Accessing information by voice

Dr. Roger Tucker

Getting up to date agricultural information to farmers has always been a challenge, whether due to language, literacy or distance. A new system that can read out text in any language via mobile phone could enable many more rural communities to access the information they need.

A Kenyan farmer growing bananas for the first time is excited when the bunches of fruit appear, ready to be harvested. When he discussed expanding into this new crop, the local agricultural extension officer gave him a telephone number to call. The phone line would provide all the information needed to guide him through each step of the process. As this first batch ripens, the farmer needs advice on how best to harvest and look after the bananas once cut. He decides to call the number. A mistake now could cost him dearly.

The farmer calls using his mobile phone, and a voice offers him the choice of listening in Kiswahili or English. Although neither is his first language, he is more confident in Kiswahili, so he chooses that. After a few minutes the farmer has the information he needs, and he even recognizes the voice on the line as Ken Walibora, one of Kenya’s best known TV anchormen.

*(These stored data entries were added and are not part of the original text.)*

(* ===== verification/AuthFlow.v ===== *)
(** * Logging in, refreshing and logging out (ayato/handler, ayato/auth, ayato/middleware)

    The handlers of the authentication routes and the middleware of the protected ones, as
    programs over the key-value store: the device flow of RFC 8628, the OAuth callback, one-time
    codes, refresh tokens and revocation.  A request is what the handler reads of it; the answer
    of GitHub to an OAuth code, the origin check of the browser and the decoding of the request
    body are parts of it.  HMAC, SHA-256, the PKCE challenge and the JSON forms are parameters. *)

From S2P Require Import Prelude GoStrings Base64 Token CIAuth KV AuthStore.

(** [NewOpaqueToken] and [NewUserCode] (auth/store.go). *)
Definition NewOpaqueToken (byteLength : nat) : prog error string :=
  b ← call (Random byteLength); mret (base64_encode b).

Definition NewState := NewOpaqueToken 32.
Definition NewJTI := NewOpaqueToken 16.
Definition NewDeviceCode := NewOpaqueToken 32.

Definition userCodeAlphabet : string := "BCDFGHJKLMNPQRSTVWXZ".

Fixpoint user_code (i : nat) (b : string) : string :=
  match b with
  | EmptyString => ""
  | String v b =>
      (if decide (0 < i ∧ i mod 4 = 0) then "-" else "")
      +:+ String (default "B"%char (String.get (N.to_nat (byte v mod 20)) userCodeAlphabet)) (user_code (S i) b)
  end%nat.

Definition NewUserCode : prog error string := b ← call (Random 8); mret (user_code 0 b).

(** The letters A to Z of [strings.ToUpper]: beside the ASCII letters, the upper case of U+0131
    is I and that of U+017F is S. *)
Definition upper (c : ascii) : ascii :=
  if ((97 <=? byte c) && (byte c <=? 122))%N then ascii_of_N (byte c - 32) else c.

Fixpoint letters (s : string) : string :=
  match s with
  | EmptyString => ""
  | String "196" (String "177" s) => String "I" (letters s)
  | String "197" (String "191" s) => String "S" (letters s)
  | String c s => let c := upper c in
      if ((65 <=? byte c) && (byte c <=? 90))%N then String c (letters s) else letters s
  end.

Definition normalizeUserCode (value : string) : string :=
  let l := letters value in
  if decide (String.length l = 8%nat) then str_take 4 l +:+ "-" +:+ str_drop 4 l else l.

Definition sessionTTL : Z := 7 * 24 * hour.
Definition bearerTTL : Z := 7 * 24 * hour.
Definition codeTTL : Z := 60 * second.
Definition stateTTL : Z := 10 * minute.
Definition deviceCodeTTL : Z := 10 * minute.
Definition deviceInterval : Z := 5 * second.
Definition logTokenTTL : Z := 60 * second.

Definition sessionFamilyID (c : Claims) : string :=
  if decide (c.(SessionID) ≠ "") then c.(SessionID) else c.(JTI).

(** ** Requests and answers *)

Inductive CredentialSource := ViaSession | ViaBearer | ViaBasic.
Record Identity := mkIdentity { i_GitHubID : Z; i_Login : string; i_Via : CredentialSource }.

(** The session cookie, the headers, the password of Basic authentication, and whether the
    browser's signals say that the request comes from an allowed origin. *)
Record Request := mkRequest {
  cookie : option string;
  header : Header;
  basic : option string;
  sameOrigin : bool;
}.

Record githubUser := mkUser { u_ID : Z; u_Login : string }.

Inductive Response :=
| AuthError (status : Z) (message : string)
| TokenPair (token refresh_token : string) (expires_in : Z) (login : string) (id : Z)
| WebToken (token login : string) (id : Z)
| DeviceCodes (device_code user_code : string) (expires_in interval : Z)
| DeviceForm (status : Z) (user_code : string)
| DeviceMessage (status : Z)
| ToGitHub (state : string) (nonce : option string)
| ToLoopback (port : Z) (code state : string)
| WebBridge (code state : string)
| Session (value : string)
| AuthOK
| Me (who : option (Z * string))
| LogToken (token : string)
| Aborted (status : Z) (expired_hint : bool)
| Next (who : option Identity) (ci : option CIPrincipal).

Abbreviation page := (prog Response).

Definition fail {A} (status : Z) (message : string) : page A := throw (AuthError status message).
Definition or_fail {A} (status : Z) (message : string) : prog error A → page A :=
  on_err (λ _, AuthError status message).
Definition or_abort {A} (status : Z) : prog error A → page A := on_err (λ _, Aborted status false).

(** [AuthSettings] and the parts [AuthHandler] and [Middleware] were given. *)
Record Server := mkServer {
  signer : option Signer;
  oauth : bool;
  replay_guard : bool;
  device_store : bool;
  deny_list : bool;
  admin_list : bool;
  log_tokens : bool;
  spa_origin : bool;
  legacy_basic : bool;
  AccessTokenTTL : Z;
  RefreshTokenTTL : Z;
  ci : option CIAuthorizer;
}.

Section handlers.
Context (hmac : string → string → string).
Context (marshal : Claims → option string) (unmarshal : string → option Claims).
Context (encode_device : deviceRecord → string) (decode_device : string → option deviceRecord).
Context (encode_log : logTokenRecord → string) (decode_log : string → option logTokenRecord).
Context (HashHex S256 : string → string) (verify_oidc : string → option oidcClaims).
Context {R : RangeOrder} (h : Server).

Definition sign (s : Signer) (c : Claims) : prog error string :=
  of_result (map_err (λ _, ErrCodec) (Sign hmac marshal s c)).

(** [VerifyTyp] reads the clock once the signature is good. *)
Definition verify_typ {E} (s : Signer) (token typ : string) : prog E (result auth_error Claims) :=
  match parse hmac unmarshal s token with
  | Err e => mret (Err e)
  | Ok _ => now ← get_now; mret (VerifyTyp hmac unmarshal s now token typ)
  end.

Definition or_fail_auth {A} (status : Z) (message : string) (r : result auth_error A) : page A :=
  of_result (map_err (λ _, AuthError status message) r).

Definition require_signer (message : string) : page Signer :=
  of_result (result_of_option (AuthError 503 message) h.(signer)).

Definition require_body {A} (body : option A) : page A :=
  of_result (result_of_option (AuthError 400 "invalid request") body).

(** ** Token pairs (refresh.go) *)

Definition issueAccessRefreshForSession (s : Signer) (githubID : Z) (login sessionID : string)
    (refreshExpiresAt : Z) : prog error (string * string * Z) :=
  now ← get_now;
  if bool_decide (sessionID = "") || (refreshExpiresAt <=? now)%Z then throw ErrCodec
  else
    accessJTI ← NewJTI;
    now ← get_now;
    access ← sign s (no_claims <| Typ := TypCLI |> <| GitHubID := githubID |> <| Login := login |>
      <| c_Name := "cli" |> <| JTI := accessJTI |> <| SessionID := sessionID |>
      <| Exp := (now + h.(AccessTokenTTL))%Z |>);
    refreshJTI ← NewJTI;
    refresh ← sign s (no_claims <| Typ := TypRefresh |> <| GitHubID := githubID |> <| Login := login |>
      <| JTI := refreshJTI |> <| SessionID := sessionID |> <| Exp := refreshExpiresAt |>);
    mret (access, refresh, h.(AccessTokenTTL) / second)%Z.

Definition issueAccessRefresh (s : Signer) (githubID : Z) (login : string) : prog error (string * string * Z) :=
  sessionID ← NewJTI;
  now ← get_now;
  issueAccessRefreshForSession s githubID login sessionID (now + h.(RefreshTokenTTL))%Z.

Definition respondTokenPair (pair : string * string * Z) (login : string) (id : Z) : page Response :=
  let '(access, refresh, expiresIn) := pair in mret (TokenPair access refresh expiresIn login id).

Definition require_live_session (sessionID : string) : page unit :=
  revoked ← or_fail 503 "refresh unavailable" (IsSessionRevoked h.(deny_list) sessionID);
  if revoked : bool then fail 401 "invalid_grant" else mret tt.

Definition RefreshHandler (body : option string) : page Response :=
  s ← require_signer "auth not configured";
  token ← require_body body;
  r ← verify_typ s token TypRefresh;
  rec ← or_fail_auth 401 "invalid_grant" r;
  if decide (rec.(JTI) = "") then fail 401 "invalid_grant" else
  let sessionID := sessionFamilyID rec in
  _ ← require_live_session sessionID;
  admin ← IsAdmin rec.(GitHubID);
  if negb admin then fail 403 "not allowed" else
  pair ← or_fail 500 "token" (issueAccessRefreshForSession s rec.(GitHubID) rec.(Login) sessionID rec.(Exp));
  now ← get_now;
  consumed ← or_fail 503 "refresh unavailable"
    (ConsumeRefreshToken h.(deny_list) rec.(JTI) (rec.(Exp) - now)%Z);
  if negb consumed then fail 401 "invalid_grant" else
  _ ← require_live_session sessionID;
  respondTokenPair pair rec.(Login) rec.(GitHubID).

(** ** Revocation (revoke.go, oauth_session.go) *)

Definition presented (s : Signer) (token : option string) (typ : string) : page (option Claims) :=
  match token with
  | None => mret None
  | Some token => r ← verify_typ s token typ; mret (match r with Ok c => Some c | Err _ => None end)
  end.

Definition has_jti (c : option Claims) : bool :=
  match c with Some c => negb (bool_decide (c.(JTI) = "")) | None => false end.

(** One presented token: its id is denied, its family noted with the longest time. *)
Definition revoke_claims (families : gmap string Z) (c : Claims) : page (gmap string Z) :=
  _ ← (if decide (c.(JTI) = "") then mret tt
       else now ← get_now; or_fail 500 "revoke failed" (Revoke h.(deny_list) c.(JTI) (c.(Exp) - now)%Z));
  let family := sessionFamilyID c in
  if decide (family = "") then mret families
  else
    now ← get_now;
    let ttl := Z.max h.(RefreshTokenTTL) (c.(Exp) - now) in
    mret (if (default 0 (families !! family) <? ttl)%Z then <[family := ttl]> families else families).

He does not know that Ken Walibora has never spoken a single word over the Banana Information Line; the information was generated automatically from text thanks to a ‘text-to-speech’ (TTS) system developed by a team led by Dr Mucemi Gakuru at the University of Nairobi. The advantage of this service is that the information can be kept up to date simply by editing web pages. All Ken Walibora had to do was to spend about 45 minutes reading aloud some carefully selected sentences. This is the power of speech technology.

Local input

The Banana Information Line is a project of the Local Language Speech Technology Initiative (LLSTI), produced in partnership with National Agriculture and Livestock Extension Programme (NALEP) of the Kenyan Ministry of Agriculture. It ran as a pilot for several months in 2006, investigating the use and possible functionality of a voice information service for Kenyan agriculture.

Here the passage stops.